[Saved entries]
----
(** ** The schema *)

Definition kernel_manifest_allowed_keys : list string :=
  ["manifest_version"; "validation_cell_id"; "model_hash"; "quantization_format"; "quant_artifact_sha256";
   "context_tokens"; "batch_size"; "prompt_fixture_hash"; "backend"; "os"; "gpu_name"; "driver_mode";
   "tdr_status"; "application_control_status"; "cuda_driver_version"; "cuda_runtime_version"; "vram_tier_gib";
   "hard_cap_bytes"; "op_type"; "sequence_phase"; "kernel_backend"; "kernel_name"; "kernel_version";
   "baseline_backend"; "baseline_manifest_hash"; "correctness_fixture_hash"; "quality_fixture_hash";
   "dequant_fused"; "full_dequant_materialized"; "workspace_bytes"; "workspace_peak_bytes"; "kernel_ms";
   "launch_ms"; "sync_ms"; "transfer_h2d_bytes"; "transfer_d2h_bytes"; "tensor_core_claimed";
   "tensor_core_used"; "profiler_artifact_path"; "profiler_artifact_sha256"; "speedup_ratio"; "claim_status";
   "compression_status"; "compression_profile_id"; "quantization_scope"; "algorithm_family";
   "payload_bits_per_value"; "effective_bits_per_value"; "metadata_bits_per_value"; "key_quant_axis";
   "value_quant_axis"; "pre_rope_or_post_rope"; "group_size"; "residual_fp_window_tokens"; "outlier_policy";
   "rotation_policy"; "rotation_seed"; "projection_policy"; "qjl_residual_bits";
   "dequant_workspace_peak_bytes"; "kv_payload_bytes"; "kv_metadata_bytes"; "kv_residual_or_sketch_bytes";
   "compression_decode_overhead_ms"; "attention_logit_error_p95"; "attention_logit_error_p99";
   "attention_topk_overlap"; "quality_gate_id"; "quality_result_path"; "cap_certification_status";
   "run_outcome"; "supervisor_status"; "admission_status"; "requested_execution_path"; "actual_execution_path";
   "raw_trial_count"; "raw_trial_sha256"; "failure_record_sha256"; "failure_reason"; "device_resident_bytes";
   "host_commit_peak_bytes"; "unknown_owned_bytes"; "ttft_ms"; "prefill_ms"; "decode_tokens_per_second";
   "request_tail_ms"]%string.

Definition kernel_manifest_required_keys : list string :=
  ["manifest_version"; "validation_cell_id"; "model_hash"; "quantization_format"; "quant_artifact_sha256";
   "context_tokens"; "batch_size"; "prompt_fixture_hash"; "backend"; "os"; "gpu_name"; "driver_mode";
   "cuda_driver_version"; "cuda_runtime_version"; "vram_tier_gib"; "hard_cap_bytes"; "op_type";
   "sequence_phase"; "kernel_backend"; "kernel_name"; "kernel_version"; "baseline_backend";
   "baseline_manifest_hash"; "correctness_fixture_hash"; "quality_fixture_hash"; "full_dequant_materialized";
   "workspace_peak_bytes"; "device_resident_bytes"; "host_commit_peak_bytes"; "unknown_owned_bytes"; "ttft_ms";
   "prefill_ms"; "decode_tokens_per_second"; "request_tail_ms"; "speedup_ratio"; "claim_status";
   "compression_status"; "quality_gate_id"; "cap_certification_status"; "run_outcome"; "supervisor_status";
   "admission_status"; "requested_execution_path"; "actual_execution_path"]%string.

Definition one_of (value : string) (allowed : list string) : bool := existsb (String.eqb value) allowed.

Definition valid_vram_tier (value : Z) : bool := existsb (Z.eqb value) [4; 6; 8; 12; 16].

Definition promoted_cap_status (m : KernelBenchmarkManifest) : bool :=
  one_of (km_cap_certification_status m) ["quality-gated"; "validated-benchmark"]%string.

Definition promotable_claim (m : KernelBenchmarkManifest) : bool :=
  one_of (km_claim_status m) ["measured"; "measured-non-certified"]%string.

Definition completed (m : KernelBenchmarkManifest) : bool := km_run_outcome m =s "completed".

Definition kernel_manifest_identity_constraints_ok (m : KernelBenchmarkManifest) : bool :=
  let cell := km_cell m in
  (bc_context_tokens cell <>z 0) && (bc_batch_size cell <>z 0) &&
  valid_vram_tier (bc_vram_tier_gib cell) &&
  (bc_hard_cap_bytes cell <>z 0) && (bc_hard_cap_bytes cell <=? 17179869184) &&
  one_of (bc_driver_mode cell) ["wddm"; "tcc"; "linux"; "unavailable"]%string &&
  (bc_op_type cell =s "matmul") &&
  one_of (bc_sequence_phase cell) ["decode"; "prefill"]%string &&
  one_of (km_claim_status m) ["measured"; "measured-non-certified"; "rejected"; "research-only"]%string &&
  one_of (km_compression_status m) ["none"; "accounting-only"; "reference"; "experimental"]%string &&
  one_of (km_cap_certification_status m)
    ["research-only"; "measured-non-certified"; "quality-gated"; "validated-benchmark"; "rejected"]%string &&
  one_of (km_supervisor_status m) ["not-attempted"; "unavailable"; "active"; "rejected"; "aborted"]%string &&
  one_of (km_admission_status m) ["not-attempted"; "unavailable"; "admitted"; "rejected"; "aborted"]%string &&
  one_of (km_run_outcome m) ["completed"; "skipped"; "unsupported"; "rejected"; "aborted"]%string &&
  (km_unknown_owned_bytes m =? 0) &&
  (completed m || (negb (promotable_claim m) && (km_cap_certification_status m =s "rejected"))) &&
  ((km_requested_execution_path m =s km_actual_execution_path m) ||
   (negb (promotable_claim m) && negb (promoted_cap_status m))) &&
  (negb (promoted_cap_status m) ||
   (completed m && (km_supervisor_status m =s "active") && (km_admission_status m =s "admitted"))) &&
  negb (str_empty (km_requested_execution_path m)) && negb (str_empty (km_actual_execution_path m)).

Definition kernel_manifest_optional_constraints_ok (m : KernelBenchmarkManifest) : bool :=
  let tdr_ok := str_empty (km_tdr_status m) ||
                one_of (km_tdr_status m) ["enabled"; "disabled"; "unavailable"]%string in
  let app_control_ok := str_empty (km_application_control_status m) ||
                one_of (km_application_control_status m) ["allowed"; "blocked"; "unavailable"]%string in
  tdr_ok && app_control_ok.

Definition nonnegative_double (value : spec_float) : bool := Doubles.le Doubles.zero value.
Definition unit_interval (value : spec_float) : bool :=
  Doubles.le Doubles.zero value && Doubles.le value Doubles.one.

Definition validate_optional_schema_fields (fields : gmap string FlatJsonValue) : string + unit :=
  _ ← check_all (validate_optional_field fields parse_bool (fun _ => true))
        ["dequant_fused"; "tensor_core_claimed"; "tensor_core_used"]%string;
  _ ← check_all (validate_optional_field fields parse_u64 (fun _ => true))
        ["workspace_bytes"; "transfer_h2d_bytes"; "transfer_d2h_bytes"; "group_size"; "residual_fp_window_tokens";
         "rotation_seed"; "qjl_residual_bits"; "dequant_workspace_peak_bytes"]%string;
  _ ← check_all (validate_optional_field fields parse_double nonnegative_double)
        ["kernel_ms"; "launch_ms"; "sync_ms"; "payload_bits_per_value"]%string;
  _ ← validate_optional_field fields parse_double unit_interval "attention_topk_overlap";
  check_all (validate_optional_field fields parse_string (fun _ => true))
    ["profiler_artifact_path"; "profiler_artifact_sha256"; "quantization_scope"; "key_quant_axis";
     "value_quant_axis"; "pre_rope_or_post_rope"; "outlier_policy"; "rotation_policy"; "projection_policy"]%string.

(** ** Reading a manifest *)

Definition allowed_key (key : string) : bool := one_of key kernel_manifest_allowed_keys.

Definition check_keys (fields : gmap string FlatJsonValue) : string + unit :=
  _ ← check_all (fun key => refuse_if (negb (allowed_key key)) ("unknown_field:" +:+ key)%string)
        (map fst (ordered_fields fields));
  check_all (fun key => refuse_if (bool_decide (fields !! key = None)) ("missing_required_field:" +:+ key)%string)
    kernel_manifest_required_keys.

(** The required fields, in the order they are read; the others have their
    defaults. *)
Definition read_required_fields (fields : gmap string FlatJsonValue) : string + KernelBenchmarkManifest :=
  manifest_version ← read_required fields "manifest_version" parse_non_empty_string;
  _ ← refuse_if (manifest_version <>s "0.1") "invalid_field:manifest_version";
  validation_cell_id ← read_required fields "validation_cell_id" parse_non_empty_string;
  model_hash ← read_required fields "model_hash" parse_non_empty_string;
  quantization_format ← read_required fields "quantization_format" parse_non_empty_string;
  quant_artifact_sha256 ← read_required fields "quant_artifact_sha256" parse_non_empty_string;
  context_tokens ← read_required fields "context_tokens" parse_u64;
  batch_size ← read_required fields "batch_size" parse_u32;
  prompt_fixture_hash ← read_required fields "prompt_fixture_hash" parse_non_empty_string;
  backend ← read_required fields "backend" parse_non_empty_string;
  os ← read_required fields "os" parse_non_empty_string;
  gpu_name ← read_required fields "gpu_name" parse_non_empty_string;
  driver_mode ← read_required fields "driver_mode" parse_non_empty_string;
  cuda_driver_version ← read_required fields "cuda_driver_version" parse_u32;
  cuda_runtime_version ← read_required fields "cuda_runtime_version" parse_u32;
  vram_tier_gib ← read_required fields "vram_tier_gib" parse_u32;
  hard_cap_bytes ← read_required fields "hard_cap_bytes" parse_u64;
  op_type ← read_required fields "op_type" parse_non_empty_string;
  sequence_phase ← read_required fields "sequence_phase" parse_non_empty_string;
  kernel_backend ← read_required fields "kernel_backend" parse_non_empty_string;
  kernel_name ← read_required fields "kernel_name" parse_non_empty_string;
  kernel_version ← read_required fields "kernel_version" parse_non_empty_string;
  baseline_backend ← read_required fields "baseline_backend" parse_non_empty_string;
  baseline_manifest_hash ← read_required fields "baseline_manifest_hash" parse_non_empty_string;
  correctness_fixture_hash ← read_required fields "correctness_fixture_hash" parse_non_empty_string;
  quality_fixture_hash ← read_required fields "quality_fixture_hash" parse_non_empty_string;
  full_dequant_materialized ← read_required fields "full_dequant_materialized" parse_bool;
  workspace_peak_bytes ← read_required fields "workspace_peak_bytes" parse_u64;
  device_resident_bytes ← read_required fields "device_resident_bytes" parse_u64;
  host_commit_peak_bytes ← read_required fields "host_commit_peak_bytes" parse_u64;
  unknown_owned_bytes ← read_required fields "unknown_owned_bytes" parse_u64;
  ttft_ms ← read_required fields "ttft_ms" parse_double;
  prefill_ms ← read_required fields "prefill_ms" parse_double;
  decode_tokens_per_second ← read_required fields "decode_tokens_per_second" parse_double;
  request_tail_ms ← read_required fields "request_tail_ms" parse_double;
  speedup_ratio ← read_required fields "speedup_ratio" parse_double;
  claim_status ← read_required fields "claim_status" parse_non_empty_string;
  compression_status ← read_required fields "compression_status" parse_non_empty_string;
  quality_gate_id ← read_required fields "quality_gate_id" parse_non_empty_string;
  cap_certification_status ← read_required fields "cap_certification_status" parse_non_empty_string;
  run_outcome ← read_required fields "run_outcome" parse_non_empty_string;
  supervisor_status ← read_required fields "supervisor_status" parse_non_empty_string;
  admission_status ← read_required fields "admission_status" parse_non_empty_string;
  requested_execution_path ← read_required fields "requested_execution_path" parse_non_empty_string;
  actual_execution_path ← read_required fields "actual_execution_path" parse_non_empty_string;
  let cell := mkCell model_hash quantization_format quant_artifact_sha256 context_tokens batch_size
     prompt_fixture_hash backend os gpu_name driver_mode cuda_driver_version cuda_runtime_version vram_tier_gib
     hard_cap_bytes op_type sequence_phase kernel_backend kernel_name kernel_version in
  inr (mkManifest ∅ cell manifest_version validation_cell_id "" "" baseline_backend baseline_manifest_hash
     correctness_fixture_hash quality_fixture_hash compression_status "" "" quality_gate_id ""
     cap_certification_status supervisor_status admission_status run_outcome requested_execution_path
     actual_execution_path "" 0 "" "" full_dequant_materialized workspace_peak_bytes device_resident_bytes
     host_commit_peak_bytes unknown_owned_bytes 0 0 0 speedup_ratio ttft_ms prefill_ms decode_tokens_per_second
     request_tail_ms Doubles.zero Doubles.zero Doubles.zero Doubles.zero Doubles.zero Doubles.zero claim_status).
----
What the task requires:
Could you return exactly the lines above from the line with "manifest_version ← read_required" to the line with "model_hash ← read_required", both included, and nothing else?

Task result:
  manifest_version ← read_required fields "manifest_version" parse_non_empty_string;
  _ ← refuse_if (manifest_version <>s "0.1") "invalid_field:manifest_version";
  validation_cell_id ← read_required fields "validation_cell_id" parse_non_empty_string;
  model_hash ← read_required fields "model_hash" parse_non_empty_string;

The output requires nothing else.